Instructions to follow → Every entry must be transcribed without alteration.

Provided material →
+--

(** * Avatar Forge: store, scene builder, animator and exporters

    A shallow embedding of the three TypeScript sources

      - [src/state/avatarStore.ts]            (modules [Store], [Lookup], [Schedule])
      - [src/components/avatar/AvatarScene.tsx] (modules [Scene], [Model])
      - [src/utils/exporters.ts]              (modules [Exporters], [Census])

    and, from the page component, of the value grid of its [ControlSlider],
    of its restore effect and of its [handleSave] and [handleUpload]
    (module [Page]).

    JavaScript numbers are IEEE 754 binary64 values; they are embedded as
    Rocq's primitive [float], whose [+], [-], [*], [/] round to nearest even
    exactly as the JavaScript operators do.  Array lengths and loop counters,
    which only ever hold small non-negative integers, are [nat]; the signed
    polygon indices of the FBX writer are [Z].  Functions of the JavaScript
    runtime and of three.js that the sources call but do not define
    ([Math.sin], [Number.prototype.toFixed], [Vector3.applyMatrix4], ...) are
    fields of the interface classes [JsRuntime] and [ThreeLib]. *)

From Stdlib Require Import ZArith QArith Qround Floats Bool Lia Lqa ZifyNat Sorted.
From Stdlib Require Import Strings.String.
From stdpp Require Import base option list.

#[local] Set Warnings "-inexact-float,-register-all".
#[local] Open Scope list_scope.

(** [lia] also decides goals with [/] and [mod] by a literal. *)
#[local] Ltac Zify.zify_post_hook ::= Z.to_euclidean_division_equations.

(** ** JavaScript numbers *)

Module Js.

(** [Math.min] on two numbers: NaN if either is NaN, and [-0] below [+0]. *)
Definition Math_min (a b : float) : float :=
  if (is_nan a || is_nan b)%bool then nan
  else if (a <? b)%float then a
  else if (b <? a)%float then b
  else if get_sign a then a else b.

(** The number a non-negative array index or length denotes. *)
Definition number_of_nat (n : nat) : float :=
  PrimFloat.of_uint63 (Uint63.of_Z (Z.of_nat n)).

(** [l[0] <= l[1] <= ...], with the [<=] of numbers. *)
Fixpoint nondecreasing (l : list float) : bool :=
  match l with
  | x :: (y :: _) as l' => (x <=? y)%float && nondecreasing l'
  | _ => true
  end.

(** The integer part of a number, toward zero; 0 for NaN and the
    infinities. *)
Definition truncate (x : float) : Z :=
  match Prim2SF x with
  | S754_finite s m e =>
    let a := match e with
             | Zneg k => (Zpos m / 2 ^ Zpos k)%Z
             | _ => (Zpos m * 2 ^ e)%Z
             end in
    if s then (- a)%Z else a
  | _ => 0%Z
  end.

(** The milliseconds [setTimeout] waits when given [delay]: the argument is
    converted to a 32-bit integer, and a negative timeout counts as 0. *)
Definition timeout_ms (delay : float) : Z :=
  let w := (truncate delay mod 2 ^ 32)%Z in
  Z.max 0 (if (w <? 2 ^ 31)%Z then w else w - 2 ^ 32)%Z.

(** Reading a numeric array past its end yields [undefined], which every
    arithmetic operator turns into NaN. *)
Definition read (a : list float) (i : nat) : float := default nan (a !! i).

End Js.

(** ** [avatarStore.ts] *)

Module Store.

Variant AvatarStatus := idle | processing | ready.

Module UploadedImage.
Record t := { id : string; name : string; src : string; size : float }.
End UploadedImage.

Module Facial.
Record t := {
  eyeSpacing : float; eyeSize : float; noseWidth : float;
  noseLength : float; lipFullness : float; earSize : float }.
Variant key := EyeSpacing | EyeSize | NoseWidth | NoseLength | LipFullness | EarSize.
Definition field (k : key) : Type := float.
(** [{ ...c, [k]: v }] *)
Definition update (k : key) (v : field k) (c : t) : t :=
  match k with
  | EyeSpacing => {| eyeSpacing := v; eyeSize := eyeSize c; noseWidth := noseWidth c;
                     noseLength := noseLength c; lipFullness := lipFullness c; earSize := earSize c |}
  | EyeSize => {| eyeSpacing := eyeSpacing c; eyeSize := v; noseWidth := noseWidth c;
                  noseLength := noseLength c; lipFullness := lipFullness c; earSize := earSize c |}
  | NoseWidth => {| eyeSpacing := eyeSpacing c; eyeSize := eyeSize c; noseWidth := v;
                    noseLength := noseLength c; lipFullness := lipFullness c; earSize := earSize c |}
  | NoseLength => {| eyeSpacing := eyeSpacing c; eyeSize := eyeSize c; noseWidth := noseWidth c;
                     noseLength := v; lipFullness := lipFullness c; earSize := earSize c |}
  | LipFullness => {| eyeSpacing := eyeSpacing c; eyeSize := eyeSize c; noseWidth := noseWidth c;
                      noseLength := noseLength c; lipFullness := v; earSize := earSize c |}
  | EarSize => {| eyeSpacing := eyeSpacing c; eyeSize := eyeSize c; noseWidth := noseWidth c;
                  noseLength := noseLength c; lipFullness := lipFullness c; earSize := v |}
  end.
End Facial.

Module Head.
Record t := {
  headHeight : float; headWidth : float; chinDefinition : float;
  jawWidth : float; neckThickness : float }.
Variant key := HeadHeight | HeadWidth | ChinDefinition | JawWidth | NeckThickness.
Definition field (k : key) : Type := float.
Definition update (k : key) (v : field k) (c : t) : t :=
  match k with
  | HeadHeight => {| headHeight := v; headWidth := headWidth c; chinDefinition := chinDefinition c;
                     jawWidth := jawWidth c; neckThickness := neckThickness c |}
  | HeadWidth => {| headHeight := headHeight c; headWidth := v; chinDefinition := chinDefinition c;
                    jawWidth := jawWidth c; neckThickness := neckThickness c |}
  | ChinDefinition => {| headHeight := headHeight c; headWidth := headWidth c; chinDefinition := v;
                         jawWidth := jawWidth c; neckThickness := neckThickness c |}
  | JawWidth => {| headHeight := headHeight c; headWidth := headWidth c;
                   chinDefinition := chinDefinition c; jawWidth := v; neckThickness := neckThickness c |}
  | NeckThickness => {| headHeight := headHeight c; headWidth := headWidth c;
                        chinDefinition := chinDefinition c; jawWidth := jawWidth c; neckThickness := v |}
  end.
End Head.

Module Skin.
Record t := {
  tone : string; roughness : float; sheen : float; subsurface : float; freckles : float }.
Variant key := Tone | Roughness | Sheen | Subsurface | Freckles.
Definition field (k : key) : Type := match k with Tone => string | _ => float end.
Definition update (k : key) : field k -> t -> t :=
  match k return field k -> t -> t with
  | Tone => fun v c => {| tone := v; roughness := roughness c; sheen := sheen c;
                          subsurface := subsurface c; freckles := freckles c |}
  | Roughness => fun v c => {| tone := tone c; roughness := v; sheen := sheen c;
                               subsurface := subsurface c; freckles := freckles c |}
  | Sheen => fun v c => {| tone := tone c; roughness := roughness c; sheen := v;
                           subsurface := subsurface c; freckles := freckles c |}
  | Subsurface => fun v c => {| tone := tone c; roughness := roughness c; sheen := sheen c;
                                subsurface := v; freckles := freckles c |}
  | Freckles => fun v c => {| tone := tone c; roughness := roughness c; sheen := sheen c;
                              subsurface := subsurface c; freckles := v |}
  end.
End Skin.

+--

Task output →
(** * Avatar Forge: store, scene builder, animator and exporters

    A shallow embedding of the three TypeScript sources

      - [src/state/avatarStore.ts]            (modules [Store], [Lookup], [Schedule])
      - [src/components/avatar/AvatarScene.tsx] (modules [Scene], [Model])
      - [src/utils/exporters.ts]              (modules [Exporters], [Census])

    and, from the page component, of the value grid of its [ControlSlider],
    of its restore effect and of its [handleSave] and [handleUpload]
    (module [Page]).

    JavaScript numbers are IEEE 754 binary64 values; they are embedded as
    Rocq's primitive [float], whose [+], [-], [*], [/] round to nearest even
    exactly as the JavaScript operators do.  Array lengths and loop counters,
    which only ever hold small non-negative integers, are [nat]; the signed
    polygon indices of the FBX writer are [Z].  Functions of the JavaScript
    runtime and of three.js that the sources call but do not define
    ([Math.sin], [Number.prototype.toFixed], [Vector3.applyMatrix4], ...) are
    fields of the interface classes [JsRuntime] and [ThreeLib]. *)

From Stdlib Require Import ZArith QArith Qround Floats Bool Lia Lqa ZifyNat Sorted.
From Stdlib Require Import Strings.String.
From stdpp Require Import base option list.

#[local] Set Warnings "-inexact-float,-register-all".
#[local] Open Scope list_scope.

(** [lia] also decides goals with [/] and [mod] by a literal. *)
#[local] Ltac Zify.zify_post_hook ::= Z.to_euclidean_division_equations.

(** ** JavaScript numbers *)

Module Js.

(** [Math.min] on two numbers: NaN if either is NaN, and [-0] below [+0]. *)
Definition Math_min (a b : float) : float :=
  if (is_nan a || is_nan b)%bool then nan
  else if (a <? b)%float then a
  else if (b <? a)%float then b
  else if get_sign a then a else b.

(** The number a non-negative array index or length denotes. *)
Definition number_of_nat (n : nat) : float :=
  PrimFloat.of_uint63 (Uint63.of_Z (Z.of_nat n)).

(** [l[0] <= l[1] <= ...], with the [<=] of numbers. *)
Fixpoint nondecreasing (l : list float) : bool :=
  match l with
  | x :: (y :: _) as l' => (x <=? y)%float && nondecreasing l'
  | _ => true
  end.

(** The integer part of a number, toward zero; 0 for NaN and the
    infinities. *)
Definition truncate (x : float) : Z :=
  match Prim2SF x with
  | S754_finite s m e =>
    let a := match e with
             | Zneg k => (Zpos m / 2 ^ Zpos k)%Z
             | _ => (Zpos m * 2 ^ e)%Z
             end in
    if s then (- a)%Z else a
  | _ => 0%Z
  end.

(** The milliseconds [setTimeout] waits when given [delay]: the argument is
    converted to a 32-bit integer, and a negative timeout counts as 0. *)
Definition timeout_ms (delay : float) : Z :=
  let w := (truncate delay mod 2 ^ 32)%Z in
  Z.max 0 (if (w <? 2 ^ 31)%Z then w else w - 2 ^ 32)%Z.

(** Reading a numeric array past its end yields [undefined], which every
    arithmetic operator turns into NaN. *)
Definition read (a : list float) (i : nat) : float := default nan (a !! i).

End Js.

(** ** [avatarStore.ts] *)

Module Store.

Variant AvatarStatus := idle | processing | ready.

Module UploadedImage.
Record t := { id : string; name : string; src : string; size : float }.
End UploadedImage.

Module Facial.
Record t := {
  eyeSpacing : float; eyeSize : float; noseWidth : float;
  noseLength : float; lipFullness : float; earSize : float }.
Variant key := EyeSpacing | EyeSize | NoseWidth | NoseLength | LipFullness | EarSize.
Definition field (k : key) : Type := float.
(** [{ ...c, [k]: v }] *)
Definition update (k : key) (v : field k) (c : t) : t :=
  match k with
  | EyeSpacing => {| eyeSpacing := v; eyeSize := eyeSize c; noseWidth := noseWidth c;
                     noseLength := noseLength c; lipFullness := lipFullness c; earSize := earSize c |}
  | EyeSize => {| eyeSpacing := eyeSpacing c; eyeSize := v; noseWidth := noseWidth c;
                  noseLength := noseLength c; lipFullness := lipFullness c; earSize := earSize c |}
  | NoseWidth => {| eyeSpacing := eyeSpacing c; eyeSize := eyeSize c; noseWidth := v;
                    noseLength := noseLength c; lipFullness := lipFullness c; earSize := earSize c |}
  | NoseLength => {| eyeSpacing := eyeSpacing c; eyeSize := eyeSize c; noseWidth := noseWidth c;
                     noseLength := v; lipFullness := lipFullness c; earSize := earSize c |}
  | LipFullness => {| eyeSpacing := eyeSpacing c; eyeSize := eyeSize c; noseWidth := noseWidth c;
                      noseLength := noseLength c; lipFullness := v; earSize := earSize c |}
  | EarSize => {| eyeSpacing := eyeSpacing c; eyeSize := eyeSize c; noseWidth := noseWidth c;
                  noseLength := noseLength c; lipFullness := lipFullness c; earSize := v |}
  end.
End Facial.

Module Head.
Record t := {
  headHeight : float; headWidth : float; chinDefinition : float;
  jawWidth : float; neckThickness : float }.
Variant key := HeadHeight | HeadWidth | ChinDefinition | JawWidth | NeckThickness.
Definition field (k : key) : Type := float.
Definition update (k : key) (v : field k) (c : t) : t :=
  match k with
  | HeadHeight => {| headHeight := v; headWidth := headWidth c; chinDefinition := chinDefinition c;
                     jawWidth := jawWidth c; neckThickness := neckThickness c |}
  | HeadWidth => {| headHeight := headHeight c; headWidth := v; chinDefinition := chinDefinition c;
                    jawWidth := jawWidth c; neckThickness := neckThickness c |}
  | ChinDefinition => {| headHeight := headHeight c; headWidth := headWidth c; chinDefinition := v;
                         jawWidth := jawWidth c; neckThickness := neckThickness c |}
  | JawWidth => {| headHeight := headHeight c; headWidth := headWidth c;
                   chinDefinition := chinDefinition c; jawWidth := v; neckThickness := neckThickness c |}
  | NeckThickness => {| headHeight := headHeight c; headWidth := headWidth c;
                        chinDefinition := chinDefinition c; jawWidth := jawWidth c; neckThickness := v |}
  end.
End Head.

Module Skin.
Record t := {
  tone : string; roughness : float; sheen : float; subsurface : float; freckles : float }.
Variant key := Tone | Roughness | Sheen | Subsurface | Freckles.
Definition field (k : key) : Type := match k with Tone => string | _ => float end.
Definition update (k : key) : field k -> t -> t :=
  match k return field k -> t -> t with
  | Tone => fun v c => {| tone := v; roughness := roughness c; sheen := sheen c;
                          subsurface := subsurface c; freckles := freckles c |}
  | Roughness => fun v c => {| tone := tone c; roughness := v; sheen := sheen c;
                               subsurface := subsurface c; freckles := freckles c |}
  | Sheen => fun v c => {| tone := tone c; roughness := roughness c; sheen := v;
                           subsurface := subsurface c; freckles := freckles c |}
  | Subsurface => fun v c => {| tone := tone c; roughness := roughness c; sheen := sheen c;
                                subsurface := v; freckles := freckles c |}
  | Freckles => fun v c => {| tone := tone c; roughness := roughness c; sheen := sheen c;
                              subsurface := subsurface c; freckles := v |}
  end.
End Skin.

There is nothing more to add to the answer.